Return every line from the one with "(** At most" through the one with "set (rest := service_of", inclusive, exactly as it appears below.
- Opening Delimiter -
Lemma reads_or l r : reads l -> reads r -> reads (QOr l r).
Proof.
  intros Hl Hr. apply reads_parens; [cbn; lia|]. intros k.
  destruct (Hr (bs ")" ++ k) _ (delimited_close k) (new_close k)) as (pr & Hnr & Hor & Hpr).
  set (k2 := print_query r ++ bs ")" ++ k) in *.
  assert (Hn1 : QueryParser_new (bs " " ++ bs "OR" ++ bs " " ++ k2) = Ok (mkParser (mkToken TkOr (bs "OR")) (bs " " ++ k2)))
    by (apply new_keyword; [done|by repeat constructor|by do 2 eexists]).
  destruct (Hl _ _ (delimited_space _) Hn1) as (pl & Hnl & Hol & Hpl).
  exists (print_query l ++ bs " " ++ bs "OR" ++ bs " " ++ k2), pl.
  split; [cbn [print_query]; by rewrite <- !app_assoc|]. split; [exact Hnl|].
  intros fuel Hf. cbn [height] in Hf. destruct fuel as [|[|[|[|[|f]]]]]; try lia.
  cbn [parseOr parseAnd]. rewrite unary_operand, Hpl by (done || lia). cbn [mbind res_bind].
  rewrite andLoop_stop by done. cbn [mbind res_bind orLoop parser_type current_ token_type].
  rewrite bool_decide_eq_true_2 by done. rewrite (consume_keyword _ _ _ _ Hnr). cbn [mbind res_bind parseAnd].
  rewrite unary_operand, Hpr by (done || lia). stop_loops.
Qed.

Lemma reads_not l : reads l -> reads (QNot l).
Proof.
  intros Hl. apply reads_parens; [cbn; lia|]. intros k.
  destruct (Hl (bs ")" ++ k) _ (delimited_close k) (new_close k)) as (pl & Hnl & Hol & Hpl).
  exists (bs "NOT" ++ bs " " ++ print_query l ++ bs ")" ++ k), (mkParser (mkToken TkNot (bs "NOT"))
    (bs " " ++ print_query l ++ bs ")" ++ k)).
  split; [cbn [print_query]; change (bs "(NOT ") with (bs "(" ++ bs "NOT" ++ bs " "); by rewrite <- !app_assoc|].
  split; [apply (new_keyword (bs "NOT") TkNot (print_query l ++ bs ")" ++ k));
    [done|by repeat constructor|by do 2 eexists]|].
  intros fuel Hf. cbn [height] in Hf. destruct fuel as [|[|[|[|[|f]]]]]; try lia.
  cbn [parseOr parseAnd parseUnary parser_type current_ token_type]. rewrite bool_decide_eq_true_2 by done.
  rewrite (consume_keyword _ _ _ _ Hnl). cbn [mbind res_bind].
  match goal with |- context [if bool_decide (parser_type pl = TkNot) then ?a else ?b] =>
    rewrite (bool_decide_eq_false_2 (parser_type pl = TkNot)) by (destruct Hol as [H|H]; rewrite H; discriminate) end.
  rewrite Hpl by lia. stop_loops.
Qed.

Lemma printable_reads e : printable e -> reads e.
Proof.
  induction e as [|f op v|l IHl r IHr|l IHl r IHr|l IHl]; intros Hp.
  - done.
  - intros k pk Hk Hpk. destruct (parseComparison_print f op v k pk Hp Hk Hpk) as (p & Hn & Ht & Hc).
    exists p. split; [done|]. split; [by right|]. intros [|fuel] Hf; [cbn in Hf; lia|]. cbn [parsePrimary].
    rewrite Ht. by rewrite bool_decide_eq_false_2.
  - destruct Hp. by apply reads_and; auto.
  - destruct Hp. by apply reads_or; auto.
  - by apply reads_not; auto.
Qed.

(** The fuel of [parseQueryExpression] is enough. *)
Lemma parseQuery_defined query : defined (parseQueryExpression query).
Proof.
  unfold parseQueryExpression. destruct query as [|c query]; [done|]. set (q := c :: query).
  destruct (next_spec q) as [Hd _]. unfold QueryParser_new.
  destruct (next q) as [[t r]| | |] eqn:Hn; try done. cbn [mbind res_bind].
  assert (Hr : (remaining (mkParser t r) <= List.length q)%nat)
    by (apply QueryParser_new_remaining; unfold QueryParser_new; by rewrite Hn).
  unfold parse, query_fuel. destruct (parser_progresses (6 * List.length q + 6)) as (Hor & _).
  destruct (Hor (mkParser t r) ltac:(lia)) as [Hdo _]. apply defined_bind; [exact Hdo|].
  intros [e p']. by destruct (negb _).
Qed.

(** ** Properties *)

(** C36.  Parsing a query ends for every text: the fuel of [parseQueryExpression]
    is never exhausted, nothing undefined happens, and the parser either returns
    an expression or throws one of its exceptions. *)
Theorem parseQuery_total query : defined (parseQueryExpression query).
Proof. apply parseQuery_defined. Qed.

(** C35.  The parser recovers every expression: the fully parenthesised text of an
    expression over field names, strings with any characters (escaped) and
    32-bit integers parses back to exactly this expression. *)
Theorem parseQuery_print e : printable e -> parseQueryExpression (print_query e) = Ok e.
Proof.
  intros Hp. pose proof (height_print e Hp) as Hh.
  destruct (printable_reads e Hp [] (mkParser (mkToken TkEnd []) []) I eq_refl) as (p & Hn & Ho & Hr).
  rewrite app_nil_r in Hn. unfold parseQueryExpression.
  destruct (print_query e) as [|c q] eqn:Hq; [destruct e; cbn in Hh; try lia; done|]. rewrite <- Hq in *.
  rewrite Hn. cbn [mbind res_bind]. unfold parse, query_fuel.
  assert (Hf : (6 * List.length (print_query e) + 6 = S (S (S (6 * List.length (print_query e) + 3))))%nat) by lia.
  rewrite Hf. cbn [parseOr parseAnd]. rewrite unary_operand, Hr by (done || lia). cbn [mbind res_bind].
  rewrite andLoop_stop by done. cbn [mbind res_bind]. by rewrite orLoop_stop.
Qed.

(** ** Witnesses *)
Definition sample_query : QueryExpression :=
  QAnd (QComparison (bs "node.id") OpEqual (QueryString [quote; backslash]))
       (QNot (QOr (QComparison (bs "service.schema_version") OpNotEqual (QueryInteger 4294967295))
                  (QComparison (bs "service.accepted_type_urls") OpHas (QueryString (bs "u"))))).

Lemma parseQuery_print_witness : parseQueryExpression (print_query sample_query) = Ok sample_query.
Proof.
  apply (parseQuery_print sample_query).
  cbn [printable sample_query]. split_and!; try lia;
    (split_and!; [vm_compute; reflexivity|by repeat constructor|by do 2 eexists]).
Defined.
(* ===== verification/ResourceManager.v ===== *)
(** * resource_manager/resource_manager.cpp: the resource manager

    The node at the centre: it authenticates connections, checks and authorizes
    every message it receives, hands the messages addressed to it to its own
    input queue and forwards the others to the connection of their destination.
    Its own protocol is the registry of resource advertisements, with schema
    requests and resource queries.

    An active encoding is its identity and the node id of its peer; whether the
    queues of an encoding, the output queue and the identity queue take a message
    are the functions of [Queues].  What an operation does to the queues around
    it is the list of its effects. *)

From S2P Require Import Prelude BaseTypes Proto GuidBytes KeyPair EndorsementCodec FieldResolver Requirement.
From S2P Require Import MessageHash Signing AuthZ AuthN IdentityCache DateTimes Logging AesNegotiation Node ResourceQuery.

Definition SIGNATURE_FAILED : Enum := 2.
Definition UNIMPLEMENTED : Enum := 3.

(** ** The protocol of the resource manager *)

(** [schemaRegistry_] and [resourceAdvertisements_]. *)
Record Directory := mkDirectory {
  rm_schemaRegistry : SchemaRegistry.t;
  resourceAdvertisements_ : gmap NodeID ResourceAdvertisement.t }.

Definition set_advertisements (d : Directory) (m : gmap NodeID ResourceAdvertisement.t) : Directory :=
  mkDirectory (rm_schemaRegistry d) m.

Definition fromProtoNodeId (nodeId : NodeId) : option NodeID :=
  if negb (Nat.eqb (List.length nodeId) 16) then None
  else Some (mkGUID (memcpy_to_u64 nodeId) (memcpy_to_u64 (drop 8 nodeId))).

Definition eraseResourceAdvertisement (d : Directory) (nodeId : NodeID) : Directory :=
  set_advertisements d (delete nodeId (resourceAdvertisements_ d)).

Definition hasResourceAdvertisement (d : Directory) (nodeId : NodeID) : bool :=
  bool_decide (is_Some (resourceAdvertisements_ d !! nodeId)).

Definition handleAdvertisement (d : Directory) (nodeId : NodeID) (advertisement : ResourceAdvertisement.t) : Directory :=
  match ResourceAdvertisement.records advertisement, ResourceAdvertisement.schemas advertisement with
  | [], [] => eraseResourceAdvertisement d nodeId
  | _, _ =>
      mkDirectory (SchemaRegistry.ingest (rm_schemaRegistry d) advertisement)
        (<[nodeId := advertisement]> (resourceAdvertisements_ d))
  end.

(** The schemas a request selects; an absent string field reads as empty. *)
Definition requestedSchemas (d : Directory) (request : SchemaRequest.t) : list ServiceSchema.t :=
  let found o := match o with Some schema => [schema] | None => [] end in
  match value_or_empty (SchemaRequest.proto_file_name request), value_or_empty (SchemaRequest.schema_hash request) with
  | (_ :: _) as name, _ => found (SchemaRegistry.findByProtoFile (rm_schemaRegistry d) name)
  | [], (_ :: _) as hash => found (SchemaRegistry.findByHash (rm_schemaRegistry d) hash)
  | [], [] => SchemaRegistry.allSchemas (rm_schemaRegistry d)
  end.

(** *** Resource queries: the two nested loops with their breaks

    [matchedCount] has 32 bits; when [maxRecords] is not zero the loops end before
    it can wrap around, so it is the number of services found. *)
Definition full (maxRecords : Z) (found : list DiscoveredService.t) : bool :=
  (0 <? maxRecords) && (maxRecords <=? Z.of_nat (List.length found)).

Definition discovered (nodeId : NodeID) (schema : ServiceSchema.t) : DiscoveredService.t :=
  DiscoveredService.mk (Some (toProtoNodeId nodeId)) (Some schema).

Fixpoint schemaLoop (e : QueryExpression) (maxRecords : Z) (nodeId : NodeID) (schemas : list ServiceSchema.t)
    (found : list DiscoveredService.t) : list DiscoveredService.t :=
  match schemas with
  | [] => found
  | schema :: schemas' =>
      if negb (matchesExpression e (mkCandidate nodeId schema)) then schemaLoop e maxRecords nodeId schemas' found
      else
        let found' := found ++ [discovered nodeId schema] in
        if full maxRecords found' then found' else schemaLoop e maxRecords nodeId schemas' found'
  end.

Fixpoint advertisementLoop (e : QueryExpression) (maxRecords : Z)
    (advertisements : list (NodeID * ResourceAdvertisement.t)) (found : list DiscoveredService.t)
    : list DiscoveredService.t :=
  match advertisements with
  | [] => found
  | (nodeId, advertisement) :: advertisements' =>
      let found' := schemaLoop e maxRecords nodeId (ResourceAdvertisement.schemas advertisement) found in
      if full maxRecords found' then found' else advertisementLoop e maxRecords advertisements' found'
  end.

Definition queryServices (d : Directory) (e : QueryExpression) (maxRecords : Z) : list DiscoveredService.t :=
  advertisementLoop e maxRecords (in_order (resourceAdvertisements_ d)) [].

(** ** The query loops compute a filter *)

(** Everything that is advertised, in the order of the nodes. *)
Definition candidates (d : Directory) : list ServiceCandidate :=
  in_order (resourceAdvertisements_ d) ≫= (fun a => mkCandidate a.1 <$> ResourceAdvertisement.schemas a.2).

Definition service_of (c : ServiceCandidate) : DiscoveredService.t := discovered (candidate_nodeId c) (candidate_schema c).

(** At most [maxRecords] results; 0 means all. *)
Definition limited {X} (maxRecords : Z) (l : list X) : list X :=
  if 0 <? maxRecords then take (Z.to_nat maxRecords) l else l.

Lemma full_spec maxRecords found : full maxRecords found = true <-> 0 < maxRecords <= Z.of_nat (List.length found).
Proof. unfold full. rewrite andb_true_iff, Z.ltb_lt, Z.leb_le. lia. Qed.

Lemma full_nil maxRecords : full maxRecords [] = false.
Proof. apply not_true_iff_false. rewrite full_spec. cbn. lia. Qed.

Lemma not_full_limited maxRecords found : full maxRecords found = false -> limited maxRecords found = found.
Proof.
  intros Hf. unfold limited. destruct (Z.ltb_spec 0 maxRecords); [|done]. apply take_ge.
  destruct (Z.leb_spec maxRecords (Z.of_nat (List.length found))) as [Hle|]; [|lia].
  assert (full maxRecords found = true) by (apply full_spec; lia). congruence.
Qed.

(** A result that is full is not extended. *)
Lemma full_limited maxRecords (found more : list DiscoveredService.t) :
  full maxRecords (limited maxRecords found) = true -> limited maxRecords (found ++ more) = limited maxRecords found.
Proof.
  rewrite full_spec. unfold limited. destruct (Z.ltb_spec 0 maxRecords); [|lia]. rewrite length_take. intros Hf.
  apply take_app_le. lia.
Qed.

Lemma schemaLoop_spec e maxRecords n schemas found :
  full maxRecords found = false ->
  schemaLoop e maxRecords n schemas found =
  limited maxRecords (found ++ (service_of <$> List.filter (matchesExpression e) (mkCandidate n <$> schemas))).
Proof.
  revert found. induction schemas as [|s schemas IH]; intros found Hf; cbn [schemaLoop fmap list_fmap List.filter].
  { by rewrite app_nil_r, not_full_limited. }
  destruct (matchesExpression e (mkCandidate n s)) eqn:Hm; cbn [negb]; [|by rewrite IH].
  cbn [fmap list_fmap]. change (service_of (mkCandidate n s)) with (discovered n s).
  set (rest := service_of <$> List.filter (matchesExpression e) (mkCandidate n <$> schemas)).
  replace (found ++ discovered n s :: rest) with ((found ++ [discovered n s]) ++ rest) by (by rewrite <- app_assoc).
  destruct (full maxRecords (found ++ [discovered n s])) eqn:Hfull; [|by rewrite IH].
  assert (Hexact : limited maxRecords (found ++ [discovered n s]) = found ++ [discovered n s]).
  { apply full_spec in Hfull. rewrite length_app in Hfull. cbn in Hfull. unfold limited.
    destruct (Z.ltb_spec 0 maxRecords); [|lia]. apply take_ge. rewrite length_app. cbn.
    destruct (Z.leb_spec maxRecords (Z.of_nat (List.length found))); [|lia].
    assert (full maxRecords found = true) by (apply full_spec; lia). congruence. }
  rewrite full_limited by (by rewrite Hexact). by rewrite Hexact.
Qed.

Lemma advertisementLoop_spec e maxRecords advertisements found :
  full maxRecords found = false ->
  advertisementLoop e maxRecords advertisements found =
  limited maxRecords (found ++ (service_of <$> List.filter (matchesExpression e)
    (advertisements ≫= (fun a => mkCandidate a.1 <$> ResourceAdvertisement.schemas a.2)))).
Proof.
  revert found. induction advertisements as [|[n a] advs IH]; intros found Hf; cbn [advertisementLoop mbind list_bind].
  { cbn. by rewrite app_nil_r, not_full_limited. }
  rewrite schemaLoop_spec by done. cbn [fst snd]. rewrite List.filter_app, fmap_app, app_assoc.
  set (found' := found ++ (service_of <$> _)).
  destruct (full maxRecords (limited maxRecords found')) eqn:Hfull; [by rewrite full_limited|].
  rewrite IH by done. f_equal. f_equal.
  unfold limited in *. destruct (Z.ltb_spec 0 maxRecords); [|done]. apply take_ge.
  destruct (Z.leb_spec (Z.of_nat (List.length found')) maxRecords); [lia|].
  assert (full maxRecords (take (Z.to_nat maxRecords) found') = true) by (apply full_spec; rewrite length_take; lia).
  congruence.
Qed.

(** [mutable_resource_query_reply] is only touched when a service is found. *)
Definition queryReply (requester : NodeID) (services : list DiscoveredService.t) : RSPMessage.t :=
  let reply := to_destination (toProtoNodeId requester) in
  match services with
  | [] => reply
  | _ => RSPMessage.set_core reply (Some (ResourceQueryReply services))
  end.

Definition queryError (requester : NodeID) (e : exn) : RSPMessage.t :=
  RSPMessage.set_core (to_destination (toProtoNodeId requester))
    (Some (ErrorMessage (Error.mk UNIMPLEMENTED (bs "invalid resource query: " ++ exn_what e)))).

Definition answerQuery (d : Directory) (requester : NodeID) (query : ResourceQuery.t) : Res RSPMessage.t :=
  catch_any
    (e ← parseQueryExpression (ResourceQuery.query query);
     Ok (queryReply requester (queryServices d e (ResourceQuery.max_records query))))
    (fun e => Ok (queryError requester e)).

(** [push] is the output queue: a reply it does not take leaves the message to
    the base handler. *)
Definition rm_handleNodeSpecificMessage (push : RSPMessage.t -> bool) (d : Directory) (message : RSPMessage.t)
    : Res (bool * list RSPMessage.t * Directory) :=
  match RSPMessage.core_message message with
  | Some (ResourceAdvertisementMessage advertisement) =>
      match senderNodeIdFromMessage message with
      | None => Ok (false, [], d)
      | Some nodeId => Ok (true, [], handleAdvertisement d nodeId advertisement)
      end
  | Some (SchemaRequestMessage request) =>
      match senderNodeIdFromMessage message with
      | None => Ok (false, [], d)
      | Some requester =>
          let reply := RSPMessage.set_core (to_destination (toProtoNodeId requester))
                         (Some (SchemaReply (requestedSchemas d request))) in
          Ok (push reply, [reply], d)
      end
  | Some (ResourceQueryMessage query) =>
      match senderNodeIdFromMessage message with
      | None => Ok (false, [], d)
      | Some requester => reply ← answerQuery d requester query; Ok (push reply, [reply], d)
      end
  | _ => Ok (false, [], d)
  end.

Lemma rm_specific_defined push d m : defined (rm_handleNodeSpecificMessage push d m).
Proof.
  unfold rm_handleNodeSpecificMessage. destruct (RSPMessage.core_message m) as [[]|]; try done.
  all: destruct (senderNodeIdFromMessage m); try done. unfold answerQuery.
  match goal with |- context [parseQueryExpression ?q] => pose proof (parseQuery_defined q) as Hq end.
  by destruct (parseQueryExpression _).
Qed.

(** ** The resource manager *)
Record Queues := mkQueues {
  (** the output queue *)
  q_output : RSPMessage.t -> bool;
  (** the signing queue and the outgoing queue of an encoding *)
  q_signing : nat -> RSPMessage.t -> bool;
  q_outgoing : nat -> RSPMessage.t -> bool;
  (** the queue that resolves identities *)
  q_identity : RSPMessage.t -> NodeID -> bool }.

Record ActiveEncodingState := mkActive { encoding : nat; peerNodeID : option NodeID }.

Inductive Effect :=
(** pushed on the node's input or output queue *)
| ToInput (m : RSPMessage.t)
| ToOutput (m : RSPMessage.t)
(** pushed on the outgoing queue or on the signing queue of an encoding *)
| ToOutgoing (e : nat) (m : RSPMessage.t)
| ToSigning (e : nat) (m : RSPMessage.t)
(** pushed on the identity queue *)
| ToIdentity (m : RSPMessage.t) (signer : NodeID).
- Closing Delimiter -
**Result:**
(** At most [maxRecords] results; 0 means all. *)
Definition limited {X} (maxRecords : Z) (l : list X) : list X :=
  if 0 <? maxRecords then take (Z.to_nat maxRecords) l else l.

Lemma full_spec maxRecords found : full maxRecords found = true <-> 0 < maxRecords <= Z.of_nat (List.length found).
Proof. unfold full. rewrite andb_true_iff, Z.ltb_lt, Z.leb_le. lia. Qed.

Lemma full_nil maxRecords : full maxRecords [] = false.
Proof. apply not_true_iff_false. rewrite full_spec. cbn. lia. Qed.

Lemma not_full_limited maxRecords found : full maxRecords found = false -> limited maxRecords found = found.
Proof.
  intros Hf. unfold limited. destruct (Z.ltb_spec 0 maxRecords); [|done]. apply take_ge.
  destruct (Z.leb_spec maxRecords (Z.of_nat (List.length found))) as [Hle|]; [|lia].
  assert (full maxRecords found = true) by (apply full_spec; lia). congruence.
Qed.

(** A result that is full is not extended. *)
Lemma full_limited maxRecords (found more : list DiscoveredService.t) :
  full maxRecords (limited maxRecords found) = true -> limited maxRecords (found ++ more) = limited maxRecords found.
Proof.
  rewrite full_spec. unfold limited. destruct (Z.ltb_spec 0 maxRecords); [|lia]. rewrite length_take. intros Hf.
  apply take_app_le. lia.
Qed.

Lemma schemaLoop_spec e maxRecords n schemas found :
  full maxRecords found = false ->
  schemaLoop e maxRecords n schemas found =
  limited maxRecords (found ++ (service_of <$> List.filter (matchesExpression e) (mkCandidate n <$> schemas))).
Proof.
  revert found. induction schemas as [|s schemas IH]; intros found Hf; cbn [schemaLoop fmap list_fmap List.filter].
  { by rewrite app_nil_r, not_full_limited. }
  destruct (matchesExpression e (mkCandidate n s)) eqn:Hm; cbn [negb]; [|by rewrite IH].
  cbn [fmap list_fmap]. change (service_of (mkCandidate n s)) with (discovered n s).
  set (rest := service_of <$> List.filter (matchesExpression e) (mkCandidate n <$> schemas)).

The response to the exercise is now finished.